# [INSTRUCTIONS FOR THE TASK]
Word for word, transcribe the data below.

EXTRACTED DATA below:

Lemma collectFormants_filter (sampleRate gain : R) (roots : list (Root R)) :
  collectFormants sampleRate gain roots
  = map (rootFormant sampleRate gain) (filter (spec_keepsb sampleRate) roots).
Proof.
  induction roots as [|root rest IH]; [reflexivity|].
  cbn [collectFormants filter]. unfold spec_keepsb at 1.
  change (f_freq (rootFormant sampleRate gain root))
    with (spec_frequency sampleRate root).
  change (f_bandwidth (rootFormant sampleRate gain root))
    with (spec_bandwidth sampleRate root).
  destruct (Rle_dec (imag root) 0.001) as [Hle|Hgt].
  - replace (Rltb 0.001 (imag root)) with false
      by (symmetry; apply not_true_is_false; rewrite Rltb_true; lra).
    exact IH.
  - replace (Rltb 0.001 (imag root)) with true
      by (symmetry; apply Rltb_true; lra).
    cbn [andb].
    destruct (Rltb 90 _ && Rltb _ 4000 && Rltb 0 _ && Rltb _ 600);
      cbn [map]; rewrite IH; reflexivity.
Qed.

Lemma insertFormant_perm (x : Formant) (l : list Formant) :
  Permutation (insertFormant x l) (x :: l).
Proof.
  induction l as [|y l IH]; simpl; [apply Permutation_refl|].
  destruct (Rle_dec (f_freq x) (f_freq y)); [apply Permutation_refl|].
  apply perm_trans with (y :: x :: l); [apply perm_skip; exact IH|apply perm_swap].
Qed.

Lemma sortFormants_perm (l : list Formant) : Permutation (sortFormants l) l.
Proof.
  induction l as [|x l IH]; simpl; [apply perm_nil|].
  apply perm_trans with (x :: sortFormants l);
    [apply insertFormant_perm|apply perm_skip; exact IH].
Qed.

Lemma insertFormant_sorted (x : Formant) (l : list Formant) :
  StronglySorted freq_le l -> StronglySorted freq_le (insertFormant x l).
Proof.
  induction 1 as [|y l Hs IH Hy]; simpl.
  - constructor; constructor.
  - destruct (Rle_dec (f_freq x) (f_freq y)) as [Hle|Hgt].
    + constructor; [constructor; assumption|].
      constructor; [exact Hle|].
      eapply Forall_impl; [|exact Hy]. unfold freq_le. intros z Hz. lra.
    + constructor; [exact IH|].
      apply (Permutation_Forall (Permutation_sym (insertFormant_perm x l))).
      constructor; [unfold freq_le; lra|exact Hy].
Qed.

Lemma sortFormants_sorted (l : list Formant) :
  StronglySorted Rle (map f_freq (sortFormants l)).
Proof.
  assert (Hs : StronglySorted freq_le (sortFormants l)).
  { induction l as [|x l IH]; simpl; [constructor|].
    apply insertFormant_sorted. exact IH. }
  induction Hs as [|y l' Hs IH Hy]; simpl; constructor; [exact IH|].
  rewrite Forall_map. exact Hy.
Qed.
(** * fpga-tools: the Trellis configuration parser and the bitmap exporter

    A shallow embedding of [trellis-conf.c] and [bitmap-export.c].

    The C library calls the two files make ([fscanf], [ungetc], [ferror],
    [vsnprintf], [fprintf], [fputc]) are modelled in [CLib] the way glibc
    implements them on an LP64 target: [unsigned] is 32 bits wide,
    [unsigned long], [unsigned long long] and [size_t] are 64 bits wide.
    Whether plain [char] is signed is left as a parameter of the parser. *)

From Stdlib Require Import ZArith Lia List String Ascii Bool Arith.
From Stdlib Require Import DecimalString.
Import ListNotations.

Local Open Scope string_scope.
Local Open Scope Z_scope.

(* ================================================================== *)
(** * The C library, as far as the sources use it *)

Module CLib.

Definition NUL : ascii := "000"%char.
Definition TAB : ascii := "009"%char.
Definition LF : ascii := "010"%char.

Definition code (c : ascii) : Z := Z.of_N (N_of_ascii c).

(** [isspace], [isdigit], [isxdigit] in the C locale. *)
Definition isspace (c : ascii) : bool :=
  (code c =? 32) || ((9 <=? code c) && (code c <=? 13)).

Definition isdigit (c : ascii) : bool := (48 <=? code c) && (code c <=? 57).

Definition isxdigit (c : ascii) : bool :=
  isdigit c || ((97 <=? code c) && (code c <=? 102))
            || ((65 <=? code c) && (code c <=? 70)).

End of EXTRACTED DATA.

# [SOLUTION TO THE PROBLEM]
Lemma collectFormants_filter (sampleRate gain : R) (roots : list (Root R)) :
  collectFormants sampleRate gain roots
  = map (rootFormant sampleRate gain) (filter (spec_keepsb sampleRate) roots).
Proof.
  induction roots as [|root rest IH]; [reflexivity|].
  cbn [collectFormants filter]. unfold spec_keepsb at 1.
  change (f_freq (rootFormant sampleRate gain root))
    with (spec_frequency sampleRate root).
  change (f_bandwidth (rootFormant sampleRate gain root))
    with (spec_bandwidth sampleRate root).
  destruct (Rle_dec (imag root) 0.001) as [Hle|Hgt].
  - replace (Rltb 0.001 (imag root)) with false
      by (symmetry; apply not_true_is_false; rewrite Rltb_true; lra).
    exact IH.
  - replace (Rltb 0.001 (imag root)) with true
      by (symmetry; apply Rltb_true; lra).
    cbn [andb].
    destruct (Rltb 90 _ && Rltb _ 4000 && Rltb 0 _ && Rltb _ 600);
      cbn [map]; rewrite IH; reflexivity.
Qed.

Lemma insertFormant_perm (x : Formant) (l : list Formant) :
  Permutation (insertFormant x l) (x :: l).
Proof.
  induction l as [|y l IH]; simpl; [apply Permutation_refl|].
  destruct (Rle_dec (f_freq x) (f_freq y)); [apply Permutation_refl|].
  apply perm_trans with (y :: x :: l); [apply perm_skip; exact IH|apply perm_swap].
Qed.

Lemma sortFormants_perm (l : list Formant) : Permutation (sortFormants l) l.
Proof.
  induction l as [|x l IH]; simpl; [apply perm_nil|].
  apply perm_trans with (x :: sortFormants l);
    [apply insertFormant_perm|apply perm_skip; exact IH].
Qed.

Lemma insertFormant_sorted (x : Formant) (l : list Formant) :
  StronglySorted freq_le l -> StronglySorted freq_le (insertFormant x l).
Proof.
  induction 1 as [|y l Hs IH Hy]; simpl.
  - constructor; constructor.
  - destruct (Rle_dec (f_freq x) (f_freq y)) as [Hle|Hgt].
    + constructor; [constructor; assumption|].
      constructor; [exact Hle|].
      eapply Forall_impl; [|exact Hy]. unfold freq_le. intros z Hz. lra.
    + constructor; [exact IH|].
      apply (Permutation_Forall (Permutation_sym (insertFormant_perm x l))).
      constructor; [unfold freq_le; lra|exact Hy].
Qed.

Lemma sortFormants_sorted (l : list Formant) :
  StronglySorted Rle (map f_freq (sortFormants l)).
Proof.
  assert (Hs : StronglySorted freq_le (sortFormants l)).
  { induction l as [|x l IH]; simpl; [constructor|].
    apply insertFormant_sorted. exact IH. }
  induction Hs as [|y l' Hs IH Hy]; simpl; constructor; [exact IH|].
  rewrite Forall_map. exact Hy.
Qed.
(** * fpga-tools: the Trellis configuration parser and the bitmap exporter

    A shallow embedding of [trellis-conf.c] and [bitmap-export.c].

    The C library calls the two files make ([fscanf], [ungetc], [ferror],
    [vsnprintf], [fprintf], [fputc]) are modelled in [CLib] the way glibc
    implements them on an LP64 target: [unsigned] is 32 bits wide,
    [unsigned long], [unsigned long long] and [size_t] are 64 bits wide.
    Whether plain [char] is signed is left as a parameter of the parser. *)

From Stdlib Require Import ZArith Lia List String Ascii Bool Arith.
From Stdlib Require Import DecimalString.
Import ListNotations.

Local Open Scope string_scope.
Local Open Scope Z_scope.

(* ================================================================== *)
(** * The C library, as far as the sources use it *)

Module CLib.

Definition NUL : ascii := "000"%char.
Definition TAB : ascii := "009"%char.
Definition LF : ascii := "010"%char.

Definition code (c : ascii) : Z := Z.of_N (N_of_ascii c).

(** [isspace], [isdigit], [isxdigit] in the C locale. *)
Definition isspace (c : ascii) : bool :=
  (code c =? 32) || ((9 <=? code c) && (code c <=? 13)).

Definition isdigit (c : ascii) : bool := (48 <=? code c) && (code c <=? 57).

Definition isxdigit (c : ascii) : bool :=
  isdigit c || ((97 <=? code c) && (code c <=? 102))
            || ((65 <=? code c) && (code c <=? 70)).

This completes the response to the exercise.